2. Selain melalui aksi, aspirasi konstitusional lainnya bisa diikhtiarkan yakni mendesak Presiden untuk mengeluarkan Perpu.

Ada beberapa pihak yang memang pesimis dengan opsi ini, namun bila disuarakan secara masif, diperkuat dengan argumentasi dan narasi akdemik yang cukup kuat, disuarakan serentak berbagai elemen masyarakat termasuk kalangan akademisi dan guru besar, tokoh-tokoh nasional, berbagai asosiasi profesi dan ormas-ormas besar, sangatlah mungkin didengar oleh Presiden, sebagai penentu diterbitkannya Perpu.

Apalagi dibarengi dengan argumentasi yang kuat bahwa Omnibus Law ini memiliki dampak serius bagi bangsa ini ke depan, tidak hanya masalah bagi kaum pekerja, namun juga menyangkut nasib bangsa ke depan, masalah kedaulatan ekonomi, lingkungan, kapitalisasi di sektor pendidikan dan lainnya.

Suara ini juga makin menggema, bila pemimpin dan tokoh daerah juga turut menyuarakannya, makin meyakinkan bahwa Omnibus Law UU Ciptaker ini berdampak serius di daerah. Setidaknya dua kepala daerah, yakni Gubernur Jabar dan Kalbar sudah mengirimkan surat kepada Presiden dan DPR untuk segera diterbitkannya Perpu ini.

Elit dan partai politik di daerah juga harus meyakinkannya pimpinannya di daerah agar mendorong urgensinya Perpu ini. Bila suara ini digelorakan secara masif oleh seluruh komponen masyarakat, bukan tidak mungkin Presiden mempertimbangkannya. Butuh waktu dan sinergisitas semua pihak.
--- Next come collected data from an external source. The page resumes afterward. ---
(** X25.  The code of [mnt_lock_file] tells who owns the lock.  For a
    handle of the classic mtab lock that is not locked, whatever the
    system answers: when the call returns 0 the handle is marked locked,
    and every other code it returns is negative and leaves the handle
    unlocked. *)
Theorem lock_file_code_tells_ownership (ml : libmnt_lock)
        (ans : simple_answers) (create : sys_result) (t0 : Z)
        (script : list lock_pass) (rc : Z) (ml' : libmnt_lock) :
  simplelock ml = false ->
  locked ml = false ->
  mnt_lock_file (Some ml) ans create t0 script = Some (rc, Some ml') ->
  (rc = 0%Z /\ locked ml' = true) \/ ((rc < 0)%Z /\ locked ml' = false).
Proof.
  intros Hs Hl H. unfold mnt_lock_file in H. rewrite Hs in H.
  destruct (lock_mtab ml create t0 script) as [[[r m] sleeps]|] eqn:E;
    [|discriminate].
  cbn [option_map fst] in H. inversion H; subst r m. clear H.
  unfold lock_mtab in E. rewrite Hl in E.
  destruct (lockfile ml); [|inversion E; subst; right; split; [reflexivity|auto]].
  destruct (linkfile ml);
    [|inversion E; subst; right; split; [reflexivity|auto]].
  destruct create as [e|].
  - inversion E; subst. right. split; [|reflexivity].
    apply errno_code_negative. lia.
  - assert (Hinit : (-1 < 0)%Z) by lia.
    destruct (lock_mtab_loop_outcome _ _ _ _ _ _ _ _ Hl Hinit E)
      as [?|(? & ? & _)]; auto.
Qed.

Lemma lock_file_code_tells_ownership_witness :
  ((- ETIMEDOUT)%Z = 0%Z /\ locked (mnt_unlock_file sample_lock) = true)
  \/ ((- ETIMEDOUT < 0)%Z /\ locked (mnt_unlock_file sample_lock) = false).
Proof.
  apply (lock_file_code_tells_ownership sample_lock no_simple_answers None
           0%Z [busy_pass 100]).
  - reflexivity.
  - reflexivity.
  - reflexivity.
Defined.

Section LockNameFacts.

Variable endswith : cstring -> cstring -> bool.

(** X26.  The name of the lock file survives a switch to the simple lock
    and back.  For a handle made by [mnt_new_lock] for [d], whose lock
    file is [d~]: enabling the simple lock renames it to [d.lock],
    disabling it again gives [d~] and the handle as it was; both calls
    return 0.  [endswith] is asked only about these two names. *)
Theorem simplelock_name_round_trip (d : cstring) (id pid : Z) :
  endswith (d ++ cstr "~") (cstr "~") = true ->
  endswith (d ++ cstr ".lock") (cstr ".lock") = true ->
  exists ml0 ml1,
    mnt_new_lock (Some d) id pid = Some ml0
    /\ mnt_lock_use_simplelock endswith (Some ml0) 1%Z = Some (0%Z, Some ml1)
    /\ lockfile ml1 = Some (d ++ cstr ".lock")
    /\ mnt_lock_use_simplelock endswith (Some ml1) 0%Z = Some (0%Z, Some ml0).
Proof.
  intros H1 H2. eexists. eexists. split; [reflexivity|].
  assert (Hcut1 : firstn (length (d ++ cstr "~") - 1) (d ++ cstr "~") = d).
  { rewrite length_app. cbn [length cstr list_ascii_of_string].
    replace (length d + 1 - 1) with (length d) by lia.
    apply firstn_app_exact. }
  assert (Hcut2 : firstn (length (d ++ cstr ".lock") - 5) (d ++ cstr ".lock")
                  = d).
  { rewrite length_app. cbn [length cstr list_ascii_of_string].
    replace (length d + 5 - 5) with (length d) by lia.
    apply firstn_app_exact. }
  assert (Hsz1 : (length (d ++ cstr "~") <? 1) = false)
    by (apply Nat.ltb_ge; rewrite length_app; simpl; lia).
  assert (Hsz2 : (length (d ++ cstr ".lock") <? 1) = false)
    by (apply Nat.ltb_ge; rewrite length_app; simpl; lia).
  split; [|split].
  - unfold mnt_lock_use_simplelock. cbn [lockfile Z.eqb negb andb].
    rewrite Hsz1, H1, Hcut1. reflexivity.
  - reflexivity.
  - unfold mnt_lock_use_simplelock.
    cbn [lockfile with_lockfile Z.eqb negb andb].
    rewrite Hsz2, H2, Hcut2. reflexivity.
Qed.

End LockNameFacts.

Lemma simplelock_name_round_trip_witness :
  exists ml0 ml1,
    mnt_new_lock (Some (cstr "/etc/mtab")) 0%Z 42%Z = Some ml0
    /\ mnt_lock_use_simplelock sample_endswith (Some ml0) 1%Z
       = Some (0%Z, Some ml1)
    /\ lockfile ml1 = Some (cstr "/etc/mtab.lock")
    /\ mnt_lock_use_simplelock sample_endswith (Some ml1) 0%Z
       = Some (0%Z, Some ml0).
Proof.
  apply (simplelock_name_round_trip sample_endswith (cstr "/etc/mtab")
           0%Z 42%Z).
  - reflexivity.
  - reflexivity.
Defined.

(** ** Setting, prepending and appending the options of an entry *)

Lemma add_part_prepend field l :
  forallb item_ok l = true -> forallb has_name l = true ->
  add_part mnt_optstr_prepend_option field (collected l) 0%Z
  = (0%Z, field_before field l).
Proof.
  intros Hok Hn. unfold add_part. cbn [Z.eqb].
  destruct l as [|x l]; [reflexivity|].
  pose proof (optstr_of_normal_nonempty (x :: l) ltac:(discriminate) Hok Hn)
    as Hne.
  cbn [collected field_before].
  set (p := optstr_of (map normal (x :: l))) in *.
  unfold mnt_optstr_prepend_option.
  unfold mnt_optstr_append_option at 1, __mnt_optstr_append_option.
  cbn [length Nat.eqb app]. rewrite firstn_length_all, app_nil_r.
  destruct field as [[|c s]|]; cbn [Z.eqb]; try reflexivity.
  unfold mnt_optstr_append_option, __mnt_optstr_append_option.
  rewrite firstn_length_all.
  destruct p as [|d p']; [congruence|].
  cbn [length Nat.eqb Z.eqb]. rewrite app_nil_r, <- app_assoc. reflexivity.
Qed.

Lemma field_with_before field a b :
  forallb item_ok (a ++ b) = true -> forallb has_name (a ++ b) = true ->
  field_with (field_before field a) b = field_before (field_with field b) a.
Proof.
  intros Hok Hn. rewrite forallb_app in Hok, Hn.
  apply andb_true_iff in Hok as [Ha Hb]. apply andb_true_iff in Hn as [Hna Hnb].
  destruct a as [|x a]; [reflexivity|].
  destruct b as [|y b]; [reflexivity|].
  pose proof (optstr_of_normal_nonempty (x :: a) ltac:(discriminate) Ha Hna)
    as Hpa.
  pose proof (optstr_of_normal_nonempty (y :: b) ltac:(discriminate) Hb Hnb)
    as Hpb.
  cbn [field_with field_before].
  set (pa := optstr_of (map normal (x :: a))) in *.
  set (pb := optstr_of (map normal (y :: b))) in *.
  f_equal. destruct field as [[|c s]|].
  - destruct pa; [congruence|]. destruct pb; [congruence|]. reflexivity.
  - destruct pa; [congruence|]. cbn [app]. rewrite <- app_assoc. reflexivity.
  - destruct pa; [congruence|]. destruct pb; [congruence|]. reflexivity.
Qed.

Section FsOptionAlgebra.

Variable optmap : Type.
Variable lookup : list optmap -> cstring -> option nat * option mnt_optmap.
Variable linux_map userspace_map : optmap.

Local Abbreviation set_options :=
  (mnt_fs_set_options optmap lookup linux_map userspace_map).
Local Abbreviation append_options :=
  (mnt_fs_append_options optmap lookup linux_map userspace_map).
Local Abbreviation prepend_options :=
  (mnt_fs_prepend_options optmap lookup linux_map userspace_map).
Local Abbreviation part_of_item :=
  (split_part_of (lookup [linux_map; userspace_map]) true true true 0%Z 0%Z).

Lemma prepend_options_items fs its :
  forallb item_ok its = true ->
  forallb has_name its = true ->
  prepend_options fs (Some (optstr_of its))
  = Some (0%Z,
          with_optstrs fs
            (field_before (vfs_optstr fs)
               (filter (fun it => split_part_eqb (part_of_item it) ToVfs) its))
            (field_before (fs_optstr fs)
               (filter (fun it => split_part_eqb (part_of_item it) ToFs) its))
            (field_before (user_optstr fs)
               (filter (fun it => split_part_eqb (part_of_item it) ToUser) its))).
Proof.
  intros Hok Hn. unfold mnt_fs_prepend_options, add_options, split_all.
  rewrite (split_optstr_items optmap lookup linux_map userspace_map its
             true true true 0%Z 0%Z Hok Hn).
  cbn [sp_user sp_vfs sp_fs].
  rewrite !add_part_prepend by (apply forallb_filter; assumption).
  reflexivity.
Qed.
3. Opsi konstitusional berikutnya adalah melalui judicial review. Ini sudah lumrah dilakukan, bila terdapat UU yang secara substansi dan norma bertentungan dengan prinsip-prinsip dalam UUD. Perlu penyiapan narasi, argumentasi, dan upaya pembuktian yang serius agar MK mempertimbangkannya.

Ada juga yang pesimis terhadap upaya ini karena beberapa hakim MK juga diseleksi oleh pemerintah dan DPR yang notabene penentu Omnibus Law ini. Adalah manusiawi ada pikiran semacam itu. Dan juga manusiawi, berpikir rasional, ada sebagian tuntutan judicial review yang dikabulkan MK, namun juga tidak sedikit yang ditolak.

Namun bila pihak-pihak yang berkepentingan, mampu menghadirkan tuntutan atau gugatan yang sangat kuat dari argumentasi, fakta, narasi yang secara nalar tidak bisa dibantah oleh logika akal sehat serta dasar dan landasan akademik, apakah MK tidak akan mempertimbangkan. Semuanya perlu ikhtiar, termasuk opsi judicial review ini.

Demikian catatan singkat yang saya sampaikan dalam talkshow tadi malam. Hanya sebagian saja yang bisa dipertimbangkan sebagai pilihan alternatif ke depan untuk mencari solusi bersama terhadap pernasalahan Omnibus Law UU Ciptaker ini.

Saya yakin opsi2 tsb juga sudah banyak diperbincangkan, saya hanya mengigatkan dan menguatkan kembali saja. Semoga bermanfaat.